La resistenza a oltranza del Colle

Roma Niente lista, niente accordo, niente governo. Anzi, in serata, alla fine di una giornata piuttosto nervosa, Giuseppe Conte è costretto a tornare sul Colle per un pit-stop imprevisto perché la macchina gialloverde si è un po’ ingolfata sulla scelta dei ministri.

Tutto ruota attorno a Paolo Savona. Matteo Salvini, appoggiato da Giggino Di Maio, ne fa una questione di vita o di morte: senza di lui si vota. Sergio Mattarella però resiste ancora, o almeno ci prova. Un braccio di ferro che rischia di schiacciare Conte. Il Presidente non intende fare un passo indietro, perché arrendersi a Salvini significa mettere a rischio il ruolo del Quirinale, la sua autorevolezza.

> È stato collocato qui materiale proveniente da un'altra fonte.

(* ===== verification/Reading.v ===== *)
(** * The read loop of a session

    The completion handler of [async_read_some] in [Session::do_read]: appends
    the bytes, dispatches every complete message, closes the session on a
    corrupt stream or a transport error, and starts the next read.  The inner
    [while] runs at most as often as the buffer has bytes; running out of that
    fuel is undefined behaviour, so that the safety theorem excludes it. *)
From Stdlib Require Import ZArith Lia Strings.Byte.
From stdpp Require Import base gmap sets list strings.
From S2P Require Import Prelude MessageBuffer RateLimit Json Session World.
From S2P Require Import SessionPool Zones Invariant.
From S2P Require Import Lifecycle SessionManager DataHandler LoginFlow Dispatcher.

Open Scope Z_scope.

(** How an [async_read_some] completes. *)
Inductive ReadResult :=
| RData (data : list byte)
| REof
| RReset
| RAborted
| RError.

Section reading.
Context `{Platform}.

Definition invalid_json_format : string :=
  line (obj [("type", JStr "error"); ("msg", JStr "Invalid JSON format")]%string).

(** One message; [false] when the handler returns at once. *)
Definition handle_message (p : sptr) (bytes : list byte) : P bool :=
  catch (
    msg ← parse_json (String.string_of_list_byte bytes);
    dispatch p msg;;
    mret true)
    (fun e => match e with
              | ParseError => post_write p invalid_json_format;; mret true
              | _ => close_session p;; mret false
              end).

Definition take_message (s : Session) : option (list byte) * Session :=
  let '(m, b) := extract_message (msg_buf_mgr_ s) in (m, s <| msg_buf_mgr_ := b |>).

(** The [while] loop; [false] when it was left by [return]. *)
Fixpoint read_messages (fuel : nat) (p : sptr) : P bool :=
  match fuel with
  | O => ub
  | S fuel' =>
      m ← with_session p take_message;
      match m with
      | None => mret true
      | Some bytes =>
          continue ← handle_message p bytes;
          if (continue : bool) then read_messages fuel' p else mret false
      end
  end.

Definition append_data (data : list byte) (s : Session) : Session :=
  s <| msg_buf_mgr_ ::= fun m => append m data |>.

(** The branch without an error code; [true] when it returns early. *)
Definition on_data (p : sptr) (data : list byte) : P bool :=
  upd p (append_data data);;
  fuel ← get p (fun s => S (length (buffer_ (msg_buf_mgr_ s))));
  finished ← read_messages fuel p;
  if negb finished then mret true
  else
    invalid ← get p (fun s => was_last_clear_by_invalid_length (msg_buf_mgr_ s));
    if (invalid : bool) then close_session p;; mret true
    else do_read p;; mret false.

Definition on_disconnect (p : sptr) (nickname : string) : P unit :=
  id ← get p session_id_;
  broadcast (left_notice nickname) id.

Definition on_read (p : sptr) (r : ReadResult) : P unit :=
  upd p release_read;;
  returned ← catch (
    match r with
    | RData data => on_data p data
    | REof =>
        nickname ← get p nickname_;
        on_disconnect p nickname;;
        close_session p;; mret false
    | RReset =>
        nickname ← get p nickname_;
        when (negb (bool_decide (nickname = EmptyString))) (on_disconnect p nickname);;
        close_session p;; mret false
    | RAborted => mret false
    | RError => close_session p;; mret false
    end)
    (fun _ => close_session p;; mret false);
  if (returned : bool) then mret tt else run_next_task p.

(** ** Safety *)

Context (c : gmap string Z) (Hc : 2 <= max_write_queue c) (svc : list Service) (B : sptr -> Z) (D : gset sptr).
Abbreviation I bufs := (Inv c bufs svc false None D).

(** A message with a number that has no finite value. *)
Definition overflows (bytes : list byte) : Prop :=
  parse (String.string_of_list_byte bytes) = inl out_of_range.

(** The loop is left early only by such a message. *)
Lemma safe_handle_message bufs p bytes E :
  p ∈ D -> safe (I bufs) (handle_message p bytes) E (fun r => r = true \/ r = false /\ overflows bytes).
Proof using Hc.
  intros Hp. set (s := String.string_of_list_byte bytes).
  apply (safe_catch _ _ (fun e => exists x, parse s = inl x /\ e = exn_of x)).
  - eapply (safe_bind _ _ _ _ (fun _ => True)).
    { unfold parse_json. fold s. destruct (parse s); [apply safe_throw; by eexists | by apply safe_mret]. }
    intros msg _. eapply safe_bind; [by apply safe_dispatch |]. intros. apply safe_mret. by left.
  - intros e (x & Hx & ->). destruct x; cbn [exn_of].
    + eapply safe_bind; [by apply safe_post_write |]. intros. apply safe_mret. by left.
    + eapply safe_bind; [by apply safe_close_session |]. intros. apply safe_mret. by right.
Qed.

(** Changing only the read buffer. *)
Lemma inv_buffer bufs w p s m :
  I bufs w -> p ∈ D -> w_heap w !! p = Some s ->
  I (set_buf bufs p m) (w <| w_heap ::= <[p := s <| msg_buf_mgr_ := m |>]> |>).
Proof using Type.
  intros Hw Hp Hs.
  pose proof (inv_set_buf c bufs svc false None D w p s (s <| msg_buf_mgr_ := m |>) Hw Hp Hs) as Hi.
  apply Hi; [done | by apply (inv_sessions _ _ _ _ _ _ _ Hw p s)].
Qed.

(** A buffer that holds a complete message of that kind. *)
Definition spoilt (m : MessageBufferManager) : Prop :=
  Exists overflows (fst (drain m)).

#[export] Instance overflows_dec bytes : Decision (overflows bytes).
Proof using Type.
  unfold overflows. destruct (parse _) as [[] | v]; [right; discriminate | by left | right; discriminate].
Defined.
#[export] Instance spoilt_dec m : Decision (spoilt m).
Proof using Type. unfold spoilt. apply _. Defined.

(** The loop ends before its fuel.  It leaves in the buffer what [drain]
    leaves, or, left early by a message that overflows, some rest of it. *)
Definition loop_end (m : MessageBufferManager) (r : bool) (m' : MessageBufferManager) : Prop :=
  r = true /\ m' = snd (drain m) \/
  r = false /\ spoilt m /\ len (buffer_ m') <= len (buffer_ m).

Lemma loop_end_shrinks m bytes m1 r m' :
  extract_message m = (Some bytes, m1) -> loop_end m1 r m' -> loop_end m r m'.
Proof using Type.
  intros Ex [[-> ->] | (-> & Ho & Hl)]; [left; split; [done |]; by rewrite (drain_some m bytes m1) |].
  right. pose proof (extract_shrinks _ _ _ Ex). split; [done |]. split; [| unfold len in *; lia].
  unfold spoilt. rewrite (drain_some m bytes m1) by done. by right.
Qed.

(** It is left early by the message it has just taken. *)
Lemma loop_end_early m bytes m1 :
  extract_message m = (Some bytes, m1) -> overflows bytes -> loop_end m false m1.
Proof using Type.
  intros Ex Ho. right. pose proof (extract_shrinks _ _ _ Ex). split; [done |].
  split; [| unfold len in *; lia]. unfold spoilt. rewrite (drain_some m bytes m1) by done. by left.
Qed.

Lemma hoare_read_messages fuel bufs p E :
  p ∈ D -> (length (buffer_ (bufs p)) < fuel)%nat ->
  hoare (I bufs) (read_messages fuel p) (fun e w => E e /\ False)
    (fun r w => exists m, loop_end (bufs p) r m /\ I (set_buf bufs p m) w).
Proof using Hc.
  intros Hp. revert bufs. induction fuel as [| fuel IH]; intros bufs Hf; [lia |].
  intros w Hw. destruct (inv_lookup _ _ _ _ _ _ w p Hw Hp) as [s Hs]. cbn [read_messages].
  pose proof (inv_bufs _ _ _ _ _ _ _ Hw p s Hs) as Hb. cbv beta in Hb.
  unfold with_session, mbind at 1, M_bind at 1, bind at 1. rewrite Hs.
  unfold take_message. rewrite Hb. destruct (extract_message (bufs p)) as [[bytes |] m] eqn:Ex.
  - pose proof (extract_shrinks _ _ _ Ex).
    pose proof (inv_buffer bufs w p s m Hw Hp Hs) as H1.
    set (w1 := w <| w_heap ::= <[p := s <| msg_buf_mgr_ := m |>]> |>) in *.
    assert (Hset : set_buf bufs p m p = m) by (unfold set_buf; by rewrite decide_True).
    revert H1. generalize w1. clear w1 w Hw Hs.
    change (hoare (I (set_buf bufs p m))
      (continue ← handle_message p bytes;
       if (continue : bool) then read_messages fuel p else mret false)
      (fun e w => E e /\ False) (fun r w => exists m', loop_end (bufs p) r m' /\ I (set_buf bufs p m') w)).
    eapply hoare_bind.
    { eapply hoare_conseq; [by apply (safe_handle_message (set_buf bufs p m) p bytes never) | done | | done].
      by intros e w [[] _]. }
    intros r w [[-> | [-> Ho]] Hw].
    2: { exists m. split; [| done]. by apply (loop_end_early _ bytes). }
    specialize (IH (set_buf bufs p m)). rewrite Hset in IH.
    eapply hoare_conseq; [apply IH; lia | done | done | | exact Hw].
    intros r w' (m' & Hend & Hw'). exists m'. split; [by apply (loop_end_shrinks _ _ _ _ _ Ex) |].
    eapply inv_bufs_ext; [exact Hw' |]. intros q t _. unfold set_buf. by destruct (decide (q = p)).
  - exists m. split; [left; by rewrite (drain_none (bufs p) m) |]. by apply inv_buffer.
Qed.

Definition buffers_bounded (bufs : sptr -> MessageBufferManager) : Prop :=
  forall p, len (buffer_ (bufs p)) <= Z.max ABSOLUTE_MAX_BUFFER (B p).

Lemma set_buf_bounded bufs p m :
  buffers_bounded bufs -> len (buffer_ m) <= Z.max ABSOLUTE_MAX_BUFFER (B p) ->
  buffers_bounded (set_buf bufs p m).
Proof using Type. intros Hb Hm q. unfold set_buf. destruct (decide (q = p)) as [-> |]; [done | apply Hb]. Qed.

Lemma loop_end_bounded m r m' p :
  loop_end m r m' -> (spoilt m -> len (buffer_ m) <= B p) ->
  len (buffer_ m') <= Z.max ABSOLUTE_MAX_BUFFER (B p).
Proof using Type.
  intros [[_ ->] | (_ & Hm & ?)] HB; [| specialize (HB Hm); lia].
  destruct (drain_exhausted m) as (d & Hd). apply extract_none_bound in Hd. lia.
Qed.

(** There is room for the bytes of a read that the loop may leave behind. *)
Definition room (p : sptr) (r : ReadResult) (w : World) : Prop :=
  match r with
  | RData data => forall s, w_heap w !! p = Some s -> spoilt (append (msg_buf_mgr_ s) data) ->
      len (buffer_ (msg_buf_mgr_ s)) + len data <= B p
  | _ => True
  end.

(** The invariant with bounded read buffers. *)
Definition Bounded (w : World) : Prop := exists bufs, buffers_bounded bufs /\ I bufs w.

Lemma safe_bounded {A} (m : P A) E Q :
  (forall bufs, safe (I bufs) m E Q) -> safe Bounded m E Q.
Proof using Type.
  intros Hm w (bufs & Hb & Hw). specialize (Hm bufs w Hw).
  destruct (m w) as [[a | e |] w']; [| | done];
    (split; [apply Hm | exists bufs; split; [done | apply Hm]]).
Qed.

Lemma safe_on_data p data E :
  p ∈ D -> hoare (fun w => Bounded w /\ room p (RData data) w) (on_data p data)
    (fun e w => E e /\ Bounded w) (fun _ w => True /\ Bounded w).
Proof using Hc.
  intros Hp w [(bufs & Hb & Hw) Hroom]. unfold on_data.
  destruct (inv_lookup _ _ _ _ _ _ w p Hw Hp) as [s Hs]. rewrite (bind_upd p _ _ w s Hs).
  pose proof (inv_buffer bufs w p s (append (msg_buf_mgr_ s) data) Hw Hp Hs) as H1.
  fold (append_data data s) in H1. change (s <| msg_buf_mgr_ := append (msg_buf_mgr_ s) data |>)
    with (append_data data s) in H1.
  set (w1 := w <| w_heap ::= <[p := append_data data s]> |>) in *.
  set (m := append (msg_buf_mgr_ s) data) in *.
  assert (Hm : spoilt m -> len (buffer_ m) <= B p).
  { intros Hsp. specialize (Hroom s Hs Hsp). subst m. unfold append, len in *. cbn. rewrite length_app. lia. }
  clear Hroom.
  assert (Hs1 : w_heap w1 !! p = Some (append_data data s)) by apply lookup_insert_eq.
  rewrite (bind_get p _ _ w1 _ Hs1).
  change (msg_buf_mgr_ (append_data data s)) with m.
  assert (Hset : set_buf bufs p m p = m) by (unfold set_buf; by rewrite decide_True).
  pose proof (hoare_read_messages (S (length (buffer_ m))) (set_buf bufs p m) p E Hp) as Hread.
  rewrite Hset in Hread. specialize (Hread ltac:(lia)).
  revert H1. generalize w1. clear w1 Hs1 w Hw Hs.
  change (hoare (I (set_buf bufs p m))
    (finished ← read_messages (S (length (buffer_ m))) p;
     if negb finished then mret true
     else
       invalid ← get p (fun s => was_last_clear_by_invalid_length (msg_buf_mgr_ s));
       if (invalid : bool) then close_session p;; mret true
       else do_read p;; mret false)
    (fun e w => E e /\ Bounded w) (fun _ w => True /\ Bounded w)).
  eapply hoare_bind.
  { eapply hoare_conseq; [exact Hread | done | | intros a w Ha; exact Ha]. by intros e w [_ []]. }
  intros r w (m' & Hend & Hw).
  assert (Hw' : Bounded w).
  { exists (set_buf bufs p m'). split.
    - apply set_buf_bounded; [done |]. by apply (loop_end_bounded m r).
    - eapply inv_bufs_ext; [exact Hw |]. intros q t _. unfold set_buf. by destruct (decide (q = p)). }
  clear Hw Hend. destruct r; cbn [negb]; [| done].
  revert w Hw'. change (safe Bounded
    (invalid ← get p (fun s => was_last_clear_by_invalid_length (msg_buf_mgr_ s));
     if (invalid : bool) then close_session p;; mret true else do_read p;; mret false)
    E (fun _ => True)).
  apply safe_bounded. intros bufs'. safe_step.
  destruct a; (eapply safe_bind; [safe_done |]; intros; by apply safe_mret).
Qed.

Lemma safe_on_disconnect bufs p nickname E :
  p ∈ D -> safe (I bufs) (on_disconnect p nickname) E (fun _ => True).
Proof using Hc. intros Hp. unfold on_disconnect. safe_step. by apply safe_broadcast. Qed.

Lemma room_release p r E :
  p ∈ D -> hoare (fun w => Bounded w /\ room p r w) (upd p release_read)
    (fun e w => E e /\ Bounded w) (fun _ w => Bounded w /\ room p r w).
Proof using Type.
  intros Hp w [Hw Hroom]. assert (Hs : safe Bounded (upd p release_read) E (fun _ => True))
    by (apply safe_bounded; intros; safe_done).
  specialize (Hs w Hw). unfold upd, with_session in *.
  destruct (w_heap w !! p) as [s |] eqn:E1; [| done]. split; [apply Hs |].
  destruct r; [| done..]. intros t. cbn. rewrite lookup_insert_eq. intros [= <-]. by apply (Hroom s).
Qed.

Lemma safe_with_room {A} p r (m : P A) E Q :
  safe Bounded m E Q ->
  hoare (fun w => Bounded w /\ room p r w) m (fun e w => E e /\ Bounded w) (fun a w => Q a /\ Bounded w).
Proof using Type. intros Hm. eapply hoare_conseq; [exact Hm | by intros w [? _] | done | done]. Qed.

Lemma safe_on_read p r E :
  p ∈ D -> hoare (fun w => Bounded w /\ room p r w) (on_read p r)
    (fun e w => E e /\ Bounded w) (fun _ w => True /\ Bounded w).
Proof using Hc.
  intros Hp. unfold on_read. eapply hoare_bind; [by apply room_release |]. intros [].
  eapply (hoare_bind _ _ _ _ (fun _ w => True /\ Bounded w)).
  - apply (hoare_catch _ _ _ _ (fun e w => never e /\ Bounded w)); [| by intros e w [[] _]].
    destruct r; [by apply safe_on_data | apply safe_with_room, safe_bounded; intros bufs ..].
    + safe_step. eapply safe_bind; [by apply safe_on_disconnect |]. intros _ _. safe_step.
      by apply safe_mret.
    + safe_step. eapply safe_bind; [eapply safe_when; intros _; by apply safe_on_disconnect |].
      intros _ _. safe_step. by apply safe_mret.
    + by apply safe_mret.
    + safe_step. by apply safe_mret.
  - intros returned w [_ Hw]. revert w Hw. change (safe Bounded
      (if (returned : bool) then mret tt else run_next_task p) E (fun _ => True)).
    destruct returned; apply safe_bounded; intros bufs; [by apply safe_mret |].
    by apply safe_run_next_task.
Qed.
End reading.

Il colloquio tra il capo dello Stato e il professore dura più di un’ ora e non si tratta soltanto di un atto di cortesia istituzionale. «Il presidente incaricato è salito al Quirinale per conferire informalmente con il capo dello Stato sull’andamento delle consultazioni per comporre l’esecutivo», si legge infatti in una nota. Cioè, serve un’ulteriore mediazione per superare gli ultimi ostacoli. Economia certo, però anche Esteri, Difesa e Sviluppo. «Un incontro informativo e interlocutorio», così viene definito all’uscita. Traduzione: al di là del clima cordiale, il faccia a faccia va male.

Che Paolo Savona, con le sue posizioni anti-euro, non vada bene al Colle è cosa nota e certificata. Ma altrettanto chiara e profonda è la trincea che Lega e M5s hanno scavato attorno al suo nome. O passa o salta tutto, senza di lui Conte deve cercarsi un’altra maggioranza, questo in sintesi il messaggio di Salvini. Poi, secondo problema, la Farnesina. Il giovane ambasciatore in Qatar Pasquale Salzano sta per scavalcare il più esperto e conosciuto a Bruxelles Giampiero Massolo: Mattarella non è d’accordo. Per non parlare della fusione tra Sviluppo e Lavoro, che Di Maio vorrebbe per sé per lanciare il reddito di cittadinanza. Un accorpamento giudicato complicato sul quale peraltro non c’è nemmeno l’intesa nella maggioranza. E così, quando si siede accanto al capo dello Stato, Conte si trova nella prevista imbarazzante situazione di dover tenere la linea stabilita da altri. Una linea per giunta ancora provvisoria. Il premier incaricato non vorrebbe impiccarsi per Savona, infatti spiega a Mattarella di considerarlo pericoloso per gli equilibri che il suo governo dovrà trovare in Europa. «Una mina». Però, siccome comandano gli altri due, eccolo costretto nel difficile tentativo di convincere il presidente a rimuovere le barricate. L’operazione non riesce. Il capo dello Stato, furioso per come Lega e M5s hanno affrontato la trattativa cercando di metterlo davanti al fatto compiuto, fa muro su Savona, a costo di andare alle elezioni anticipate, con tutte le conseguenze che questo comporta: il Quirinale bersaglio, indicato tra i nemici del rinnovamento, lo spread a 400, la speculazione. Ma fino all’ultimo terrà il punto sui poteri suoi e del premier. Questione «di democrazia».